This is part of a weekly series called in which The Lantern’s Ty Anderson offers his take on the week’s pop culture news.
Love him or hate him, there’s no doubting Dr. Mehmet Oz’s personable demeanor and subtly exotic charm. The man has made millions off doling out sensationalized (and perhaps shoddy) medical advice to retired baby boomers and stay-at-home moms across the nation. But recently, a group of 10 surgeons, physicians and professors wrote a letter to Columbia University, demanding Oz be removed from its list of faculty because of his “quack treatments.”
Now, I’m neither a medical professional nor a vegan, so my knowledge on the subject of healthy diets is quite limited and I am unable to take sides concerning Dr. Oz’s alleged “quack treatments.”
But that’s not what I want to write about. Dr. Oz was given a platform to speak to the masses, and he took it. Nobody is forced to listen to him and he isn’t prescribing any specific treatments to any specific people.
So rather than discuss the validity of Dreamy Dr. Oz’s advice, I want to talk about us: the audience. As Americans, we are obsessed with our own ailments. We are a nation of hypochondriacs, all too willing to accept a diagnosis that might shed some light onto our confused diets and mysterious symptoms. We put our faith in supposed superfoods like açai and quinoa — the sorts of foods Dr. Oz talks about on his show.
We believe that the secret to a trim waist is a highly concentrated green tea powder encapsulated in a gelatin sheath. We believe that if we engorge ourselves on green juices, we can somehow “cleanse” our systems, attaining some sort of higher purity. And then what? Return to eating real food and become uncleansed?
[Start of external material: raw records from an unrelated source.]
(* ===== verification/MerkleCopy.v ===== *)
(** * Copies of files

    [copy_reader]: what [tokio::io::copy] into a [VerifyingWriter] writes to any writer, and why it fails. *)
From S2P Require Import Prelude RustStr BTree SquashFormat SquashBlocks SquashTree SquashData SquashIo SquashImage MerkleVarint MerkleBytes MerkleArchive MerkleHash.

Local Open Scope rust_scope.
Local Open Scope poll_scope.

Section copies.
Context `{H : Hashing} {W : Type} `{HW : Writes W} `{!WritesOk W}.

(** Why a copy fails: the reader does, or what it gives is not what is expected. *)
Definition copy_cause (verify : option (bytes * Z)) (sc : list response) (c : bytes) (e : io_error) : Prop :=
  Failed e ∈ sc \/ exists h size, verify = Some (h, size) /\ (b3 c ≠ h \/ Z.of_nat (length c) ≠ size).

(** What is left to be written of an expected size. *)
Definition left_of (verify : option (bytes * Z)) (n : nat) : option (bytes * Z) := '(h, size) ← verify; Some (h, size - Z.of_nat n)%Z.

Definition short_of (verify : option (bytes * Z)) (n : nat) : Prop := exists h size, verify = Some (h, size) /\ (size < Z.of_nat n)%Z.

Lemma verifying_write_spec verify buf : puts (W := W) (fun _ => short_of verify (length buf)) (verifying_write verify buf)
  (fun bs v' => bs = buf /\ v' = left_of verify (length buf)).
Proof.
  unfold verifying_write, short_of. destruct verify as [[h size]|].
  - destruct (Z.ltb_spec size (Z.of_nat (length buf))) as [Hlt|Hge].
    { apply puts_fail. by exists h, size. }
    eapply puts_bind; [apply puts_write|]. intros bs _ ->. apply puts_ret. by rewrite app_nil_r.
  - eapply puts_bind; [apply puts_write|]. intros bs _ ->. apply puts_ret. by rewrite app_nil_r.
Qed.

Lemma short_of_left verify n m : short_of (left_of verify n) m -> short_of verify (n + m).
Proof. intros (h & size & E & Hlt). destruct verify as [[g s]|]; [|done]. injection E as <- <-. exists g, s. split; [done|lia]. Qed.

Lemma short_of_more verify n m : n <= m -> short_of verify n -> short_of verify m.
Proof. intros Hn (h & size & E & Hlt). exists h, size. split; [done|lia]. Qed.

(** One read: it fails, gives the end, or a part of what there is. *)
Lemma copy_read r : match source_poll_read COPY_SIZE r with
  | (r', Ready out) => data r = out ++ data r' /\ (out = [] -> data r = []) /\ length (rscript r') <= length (rscript r) /\
      forall e, Failed e ∈ rscript r' -> Failed e ∈ rscript r
  | (r', Pending) => data r' = data r /\ length (rscript r') < length (rscript r) /\ forall e, Failed e ∈ rscript r' -> Failed e ∈ rscript r
  | (_, Fail e) => Failed e ∈ rscript r
  | (_, Panics) => False
  end.
Proof.
  assert (0 < COPY_SIZE) as Hc by (unfold COPY_SIZE; lia). unfold source_poll_read, take_data. generalize dependent COPY_SIZE. intros n Hn.
  assert (forall m (l : bytes), 0 < m -> take m l = [] -> l = []) as Hnil by (intros [|m] [|x l] Hm; [lia|lia|done|done]).
  destruct r as [c [|[k|e|] sc]]; cbn [rscript data length].
  - rewrite take_drop. split; [done|]. split; [by apply Hnil; lia|]. done.
  - rewrite take_drop. split; [done|]. split; [by apply Hnil; lia|]. split; [lia|]. by right.
  - left.
  - split; [done|]. split; [lia|]. by right.
Qed.

Lemma copy_loop_spec fuel : forall verify hashed r, length (data r) + length (rscript r) < fuel ->
  puts (W := W) (fun e => Failed e ∈ rscript r \/ short_of verify (length (data r))) (copy_loop fuel verify hashed r)
    (fun bs '(x, v') => bs = data r /\ x = hashed ++ data r /\ v' = left_of verify (length (data r))).
Proof.
  induction fuel as [|k IH]; intros verify hashed r Hf; [lia|]. cbn [copy_loop]. pose proof (copy_read r) as Hr.
  destruct (source_poll_read COPY_SIZE r) as [r' [out|e| |]]; [| |..|done].
  - destruct Hr as (E & Hnil & Hsc & Hin). destruct out as [|b out].
    { specialize (Hnil eq_refl). rewrite Hnil. apply puts_ret. rewrite app_nil_r. split; [done|]. split; [done|].
      unfold left_of. destruct verify as [[h size]|]; [|done]. cbn. do 2 f_equal. lia. }
    assert (0 < length (b :: out)) by (cbn; lia). assert (length (data r) = length (b :: out) + length (data r')) as El by (by rewrite E, length_app).
    eapply puts_bind.
    { eapply puts_mono; [apply verifying_write_spec|exact (fun bs x P => P)|]. intros e He. right. eapply short_of_more; [|exact He]. lia. }
    intros bs v' [-> ->]. eapply puts_mono; [apply IH; lia| |].
    + intros bs [x v'] (-> & -> & ->). rewrite <- app_assoc, <- E. split; [done|]. split; [done|].
      unfold left_of. destruct verify as [[h size]|]; [|done]. cbn -[length]. do 2 f_equal. lia.
    + intros e [He|He]; [left; by apply Hin|right]. rewrite El. by apply short_of_left.
  - apply puts_fail. by left.
  - destruct Hr as (E & Hsc & Hin). rewrite <- E. eapply puts_mono; [apply IH; rewrite E; lia|done|]. intros e [He|He]; [left; by apply Hin|by right].
Qed.

(** A copy writes all the bytes that are read, and they are those expected. *)
Lemma copy_reader_spec verify r : puts (W := W) (copy_cause verify (rscript r) (data r)) (copy_reader verify r)
  (fun bs _ => bs = data r /\ forall h size, verify = Some (h, size) -> b3 (data r) = h /\ size = Z.of_nat (length (data r))).
Proof.
  eapply puts_bind.
  { eapply puts_mono; [apply copy_loop_spec; lia|exact (fun bs x P => P)|].
    intros e [He|(h & size & E & Hlt)]; [by left|right]. exists h, size. split; [done|]. right. lia. }
  intros bs [x v'] (-> & -> & ->). cbn [app]. destruct verify as [[h size]|]; cbn [left_of mbind option_bind]; [|by apply puts_ret; rewrite app_nil_r].
  case_bool_decide as Eh; cbn [negb].
  - destruct (Z.eqb_spec (size - Z.of_nat (length (data r))) 0) as [E0|E0]; cbn [negb].
    + apply puts_ret. rewrite app_nil_r. split; [done|]. intros ? ? [= <- <-]. split; [done|lia].
    + apply puts_fail. right. exists h, size. split; [done|]. right. lia.
  - apply puts_fail. right. exists h, size. split; [done|by left].
Qed.
End copies.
A tall, dark and handsome TV doctor tells us to spend $12 on a one-pound bag of mysterious whole grains from South America, and so we spend $12 on a one-pound bag of mysterious whole grains from South America.
Beyonce goes vegan, so we go vegan. Gwyneth Paltrow eliminates gluten, red meat, caffeine and taste from her diet, and we elimin— oh wait, nobody actually follows Gwyneth Paltrow’s dietary advice.
My point is that we’re all searching for this elusive concept of “health.” We put our trust in celebrities, or online bloggers, or sometimes even doctors who only seem like they know what they’re talking about.
But shouldn’t we all have some intuitive sense of what it means to eat healthfully? We should know that too many sweets are bad for us, because they give us a stomachache. We should know that vegetables are healthy and that Cool Ranch Doritos are not. We should know that we don’t have to spend countless wasted dollars on probiotic pills, or spirulina or chia seeds. Those things won’t make us healthy, and we should stop believing that they will.
Dr. Oz is probably a charlatan. He’s probably a quack, a fraud, a sham. But Dr. Oz is not the problem. I mean, the only reason he has a TV show in the first place is because he’s saying what the people want to hear. Should he be giving out the advice he’s giving? Probably not. And celebrities should also know better than to publicly talk about their own diets. But that is only because of our own susceptibility as consumers.
Our hysteria has gotten so bad that there so many different camps, so many different ways of eating and points of view, that research has become biased and nobody knows what to eat. You’ll go crazy if you try to understand, which is why people like to be told what to eat. And that brings us back to Dr. Oz. In a way, he’s doing us a favor. His claims might lack scientific backing, but my guess is that none of them are outright harmful. He takes the thinking out of it, and people like that sort of simplification.
So, Dr. Oz — good or bad? Honestly, I don’t know what think. As I said, he’s probably a charlatan. And he’s probably guilty of manipulating the masses in order to make millions. So that’s bad. That’s very, very bad. But on the plus side, the man looks damn good for 54.